(* ===== verification/CxxString.v ===== *)
(** * The C++ string and number operations the program uses

    [std::string] members ([find], [substr], [find_last_of], ...), the
    character classes of [<cctype>], [std::to_string], [std::stoi],
    [std::stoull], [atoi] and [sscanf "%x"].  A position is a [nat];
    [std::string::npos] is [None]. *)

From S2P Require Import Prelude.

(** ** Characters *)

Definition code (c : ascii) : Z := Z.of_N (N_of_ascii c).
Definition chr (z : Z) : ascii := ascii_of_N (Z.to_N (wrap 8 z)).

Definition isspace (c : ascii) : bool :=
  let z := code c in ((9 <=? z) && (z <=? 13) || (z =? 32))%Z.
Definition isdigit (c : ascii) : bool :=
  let z := code c in ((48 <=? z) && (z <=? 57))%Z.
Definition tolower (c : ascii) : ascii :=
  let z := code c in if ((65 <=? z) && (z <=? 90))%Z then chr (z + 32) else c.

Definition digit_val (c : ascii) : Z := (code c - 48)%Z.

Lemma code_bound c : (0 <= code c < 256)%Z.
Proof. unfold code. pose proof (N_ascii_bounded c). lia. Qed.

Lemma code_chr z : (0 <= z < 256)%Z -> code (chr z) = z.
Proof.
  intros. unfold code, chr. rewrite wrap_small by lia.
  rewrite N_ascii_embedding; lia.
Qed.

Lemma chr_code c : chr (code c) = c.
Proof.
  unfold chr. rewrite wrap_small by apply code_bound.
  unfold code. rewrite N2Z.id. apply ascii_N_embedding.
Qed.

Lemma code_inj c d : code c = code d -> c = d.
Proof. intros E. by rewrite <- (chr_code c), E, chr_code. Qed.

Lemma isdigit_chr d : (0 <= d <= 9)%Z -> isdigit (chr (48 + d)) = true.
Proof. intros. unfold isdigit. rewrite code_chr by lia. lia. Qed.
══════════════════════════════
**Action item:**
Which lines of the records above contain the word "intros"? Report each one in full.

**Answer to this problem:**
  intros. unfold code, chr. rewrite wrap_small by lia.
Proof. intros E. by rewrite <- (chr_code c), E, chr_code. Qed.
Proof. intros. unfold isdigit. rewrite code_chr by lia. lia. Qed.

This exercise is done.